### Exercise:
Below are several entries. Transcribe exactly those lines that fall from the one with "induction l1 as" through the one with "intros H. apply in_map_iff", end lines included.

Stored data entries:
______
(** C1.  In linked mode the quantity of a row is compared first with
    the pending quantity and then with the stock, both read from the
    attributes written when the row was populated; the three are
    compared as the Numbers [parseFloat] reads them as, and the messages
    print those Numbers.  With 10 pending and 7 in stock: 8 and 10 are
    rejected for exceeding the stock, 7 is accepted. *)
Theorem validarCantidadSolicitud_limites :
  (forall (e : element) (s : EntregaArticulos.state) (q p st : Q),
      EntregaArticulos.parseFloat_opt (value_of e) = Fin q ->
      EntregaArticulos.parseFloat_opt (getAttribute e "data-pendiente") = Fin p ->
      EntregaArticulos.parseFloat_opt (getAttribute e "data-stock") = Fin st ->
      ((p < q)%Q ->
       EntregaArticulos.validarCantidadSolicitud e s =
         (EntregaArticulos.alert
            ("La cantidad a entregar (" ++ Q_to_string q
             ++ ") excede la cantidad pendiente (" ++ Q_to_string p ++ ").") s,
          Some false))
      /\ ((q <= p)%Q -> (st < q)%Q ->
          EntregaArticulos.validarCantidadSolicitud e s =
            (EntregaArticulos.alert
               ("La cantidad a entregar (" ++ Q_to_string q
                ++ ") excede el stock disponible (" ++ Q_to_string st ++ ").") s,
             Some false))
      /\ ((q <= p)%Q -> (q <= st)%Q ->
          EntregaArticulos.validarCantidadSolicitud e s = (s, Some true)))
  /\ (forall (a : EntregaArticulos.linea) (c : Z) (s : EntregaArticulos.state),
         EntregaArticulos.cantidad_pendiente a = VNum (num 10) ->
         EntregaArticulos.stock_actual a = VNum (num 7) ->
         let e v := type_into v (EntregaArticulos.crearInputCantidad c (Some a)) in
         EntregaArticulos.validarCantidadSolicitud (e "8") s =
           (EntregaArticulos.alert
              "La cantidad a entregar (8) excede el stock disponible (7)." s,
            Some false)
         /\ EntregaArticulos.validarCantidadSolicitud (e "10") s =
              (EntregaArticulos.alert
                 "La cantidad a entregar (10) excede el stock disponible (7)." s,
               Some false)
         /\ EntregaArticulos.validarCantidadSolicitud (e "7") s = (s, Some true))
  /\ (forall (s s1 : EntregaArticulos.state) (i : Z) (detalles : list object)
             (e art det : element),
         EntregaArticulos.esSolicitud s = true ->
         existe (EntregaArticulos.doc s) (EntregaArticulos.idn "fila_" i) = true ->
         getElementById (EntregaArticulos.doc s) (EntregaArticulos.idn "cantidad_" i)
         = Some e ->
         getElementById (EntregaArticulos.doc s) (EntregaArticulos.idn "articulo_" i)
         = Some art ->
         getElementById (EntregaArticulos.doc s)
                        (EntregaArticulos.idn "detalle_solicitud_" i) = Some det ->
         EntregaArticulos.validarCantidadSolicitud e s = (s1, Some false) ->
         EntregaArticulos.fila i detalles s = (s1, Some EntregaArticulos.ReturnFalse))
  /\ (let submit_with v :=
        EntregaArticulos.validarYEnviarFormulario (Escenarios.fila_vinculada v) in
      (snd (submit_with "8") = Some false
       /\ EntregaArticulos.alerts (fst (submit_with "8")) =
            ["La cantidad a entregar (8) excede el stock disponible (7)."])
      /\ (snd (submit_with "10") = Some false
          /\ EntregaArticulos.alerts (fst (submit_with "10")) =
               ["La cantidad a entregar (10) excede el stock disponible (7)."])
      /\ (snd (submit_with "7") = Some true
          /\ EntregaArticulos.alerts (fst (submit_with "7")) = []
          /\ EntregaArticulos.submitted (fst (submit_with "7")) = 1%nat)).
Proof.
  split; [|split; [|split]].
  - intros e s q p st Hq Hp Hst.
    unfold EntregaArticulos.validarCantidadSolicitud.
    rewrite Hq, Hp, Hst.
    split; [|split].
    + intros Hlt. apply gt_Fin in Hlt. rewrite Hlt. reflexivity.
    + intros Hle Hlt. apply gt_Fin_false in Hle. apply gt_Fin in Hlt.
      rewrite Hle, Hlt. reflexivity.
    + intros Hle1 Hle2. apply gt_Fin_false in Hle1, Hle2.
      rewrite Hle1, Hle2. reflexivity.
  - intros a c s Hp Hst e.
    unfold e, EntregaArticulos.validarCantidadSolicitud,
      EntregaArticulos.crearInputCantidad, type_into, getAttribute, value_of.
    cbn [attrs content lookup app String.eqb Ascii.eqb Bool.eqb].
    rewrite Hp, Hst.
    repeat split; vm_compute; reflexivity.
  - intros s s1 i detalles e art det Hes Hf He Hart Hdet Hv.
    unfold existe in Hf.
    unfold EntregaArticulos.fila, EntregaArticulos.bind, EntregaArticulos.get.
    cbv beta iota.
    destruct (getElementById (EntregaArticulos.doc s) (EntregaArticulos.idn "fila_" i));
      [|discriminate].
    rewrite He, Hes, Hart, Hdet, Hv. reflexivity.
  - vm_compute. repeat split; reflexivity.
Qed.

Lemma validarCantidadSolicitud_limites_witness :
  let e := type_into "11"
             (EntregaArticulos.crearInputCantidad 0 (Some Escenarios.linea_10_7)) in
  let s := Escenarios.fila_vinculada "11" in
  (EntregaArticulos.parseFloat_opt (value_of e) = Fin (inject_Z 11)
   /\ EntregaArticulos.parseFloat_opt (getAttribute e "data-pendiente")
      = Fin (inject_Z 10)
   /\ EntregaArticulos.parseFloat_opt (getAttribute e "data-stock") = Fin (inject_Z 7)
   /\ (inject_Z 10 < inject_Z 11)%Q)
  /\ EntregaArticulos.validarCantidadSolicitud e s =
       (EntregaArticulos.alert
          "La cantidad a entregar (11) excede la cantidad pendiente (10)." s,
        Some false)
  /\ EntregaArticulos.fila 0 [] s =
       (EntregaArticulos.alert
          "La cantidad a entregar (11) excede la cantidad pendiente (10)." s,
        Some EntregaArticulos.ReturnFalse).
Proof.
  cbv zeta.
  destruct validarCantidadSolicitud_limites as (Hord & _ & Hfila & _).
  assert (Hv : EntregaArticulos.validarCantidadSolicitud
                 (type_into "11"
                    (EntregaArticulos.crearInputCantidad 0
                       (Some Escenarios.linea_10_7)))
                 (Escenarios.fila_vinculada "11")
               = (EntregaArticulos.alert
                    "La cantidad a entregar (11) excede la cantidad pendiente (10)."
                    (Escenarios.fila_vinculada "11"), Some false)).
  { exact (proj1 (Hord (type_into "11"
                          (EntregaArticulos.crearInputCantidad 0
                             (Some Escenarios.linea_10_7)))
                       (Escenarios.fila_vinculada "11")
                       (inject_Z 11) (inject_Z 10) (inject_Z 7)
                       eq_refl eq_refl eq_refl) eq_refl). }
  split; [repeat split; reflexivity|].
  split; [exact Hv|].
  apply (Hfila _ _ 0 []
           (type_into "11"
              (EntregaArticulos.crearInputCantidad 0 (Some Escenarios.linea_10_7)))
           (EntregaArticulos.hidden "articulo_0" "5")
           (EntregaArticulos.hidden "detalle_solicitud_0" "77"));
    try exact Hv; vm_compute; reflexivity.
Defined.

(** ** Serialization *)

(** C5.  Two manual rows, article 5 with quantity 3 and lot L1 and
    article 9 with quantity 1 and no lot, are accepted; the payload
    written to [#detallesJson] decodes to exactly two records in that
    order, with the quantities as the numbers 3 and 1 and the lot as the
    text L1 in the first and null in the second. *)
Theorem payload_dos_filas_manuales :
  let r := EntregaArticulos.validarYEnviarFormulario Escenarios.dos_filas_manuales in
  snd r = Some true
  /\ EntregaArticulos.submitted (fst r) = 1%nat
  /\ exists payload,
       detallesJson (EntregaArticulos.doc (fst r)) = Some payload
       /\ payload =
            print_json
              (JArr [JObj [("articulo_id", JNum (inject_Z 5));
                           ("cantidad", JNum (inject_Z 3));
                           ("lote", JStr "L1")];
                     JObj [("articulo_id", JNum (inject_Z 9));
                           ("cantidad", JNum (inject_Z 1));
                           ("lote", JNull)]])
       /\ JSON_parse payload =
            Some (JArr [JObj [("articulo_id", JNum (inject_Z 5));
                              ("cantidad", JNum (inject_Z 3));
                              ("lote", JStr "L1")];
                        JObj [("articulo_id", JNum (inject_Z 9));
                              ("cantidad", JNum (inject_Z 1));
                              ("lote", JNull)]]).
Proof.
  cbv zeta. split; [vm_compute; reflexivity|].
  split; [vm_compute; reflexivity|].
  eexists. split; [vm_compute; reflexivity|].
  split; vm_compute; reflexivity.
Qed.

(** ** Row ids *)

Section RowIds.
Import EntregaArticulos.

Lemma string_of_Z_inj (a b : Z) : string_of_Z a = string_of_Z b -> a = b.
Proof.
  unfold string_of_Z. intros H.
  apply DecimalZ.to_int_inj.
  pose proof (NilEmpty.isi (Z.to_int a)) as Ha.
  pose proof (NilEmpty.isi (Z.to_int b)) as Hb.
  rewrite H in Ha. congruence.
Qed.

Lemma append_inj_r (p a b : string) : (p ++ a = p ++ b)%string -> a = b.
Proof.
  induction p as [|c p IH]; simpl; intros H; [exact H|].
  injection H as H. exact (IH H).
Qed.

Lemma idn_inj (name : string) (a b : Z) : idn name a = idn name b -> a = b.
Proof.
  unfold idn. intros H. apply string_of_Z_inj. exact (append_inj_r _ _ _ H).
Qed.

Lemma StronglySorted_remove (l1 l2 : list Z) (x : Z) :
  StronglySorted Z.lt (l1 ++ x :: l2) -> StronglySorted Z.lt (l1 ++ l2).
Proof.
  induction l1 as [|a l1 IH]; simpl; intros H.
  - apply StronglySorted_inv in H. tauto.
  - apply StronglySorted_inv in H as [Hs Hf].
    constructor; [exact (IH Hs)|].
    apply Forall_app in Hf as [H1 H2].
    apply Forall_app. split; [exact H1|].
    inversion H2; assumption.
Qed.

Lemma StronglySorted_snoc (l : list Z) (c : Z) :
  StronglySorted Z.lt l -> Forall (fun n => n < c) l ->
  StronglySorted Z.lt (l ++ [c]).
Proof.
  induction 1 as [|a l Hs IH Ha]; simpl; intros Hc.
  - repeat constructor.
  - inversion Hc as [|? ? Hac Hlc]; subst.
    constructor; [exact (IH Hlc)|].
    apply Forall_app. split; [exact Ha|]. repeat constructor. exact Hac.
Qed.

Lemma StronglySorted_NoDup (l : list Z) : StronglySorted Z.lt l -> NoDup l.
Proof.
  induction 1 as [|a l Hs IH Ha]; constructor; [|exact IH].
  intros Hin. rewrite Forall_forall in Ha. specialize (Ha _ Hin). lia.
Qed.

Lemma NoDup_map_idn (ns : list Z) : NoDup ns -> NoDup (map (idn "fila_") ns).
Proof.
  induction 1 as [|a l Hin Hnd IH]; simpl; constructor; [|exact IH].
  intros H. apply in_map_iff in H as [b [Hb Hbl]].
  apply idn_inj in Hb. subst. contradiction.
Qed.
______
### Written solution:
  induction l1 as [|a l1 IH]; simpl; intros H.
  - apply StronglySorted_inv in H. tauto.
  - apply StronglySorted_inv in H as [Hs Hf].
    constructor; [exact (IH Hs)|].
    apply Forall_app in Hf as [H1 H2].
    apply Forall_app. split; [exact H1|].
    inversion H2; assumption.
Qed.

Lemma StronglySorted_snoc (l : list Z) (c : Z) :
  StronglySorted Z.lt l -> Forall (fun n => n < c) l ->
  StronglySorted Z.lt (l ++ [c]).
Proof.
  induction 1 as [|a l Hs IH Ha]; simpl; intros Hc.
  - repeat constructor.
  - inversion Hc as [|? ? Hac Hlc]; subst.
    constructor; [exact (IH Hlc)|].
    apply Forall_app. split; [exact Ha|]. repeat constructor. exact Hac.
Qed.

Lemma StronglySorted_NoDup (l : list Z) : StronglySorted Z.lt l -> NoDup l.
Proof.
  induction 1 as [|a l Hs IH Ha]; constructor; [|exact IH].
  intros Hin. rewrite Forall_forall in Ha. specialize (Ha _ Hin). lia.
Qed.

Lemma NoDup_map_idn (ns : list Z) : NoDup ns -> NoDup (map (idn "fila_") ns).
Proof.
  induction 1 as [|a l Hin Hnd IH]; simpl; constructor; [|exact IH].
  intros H. apply in_map_iff in H as [b [Hb Hbl]].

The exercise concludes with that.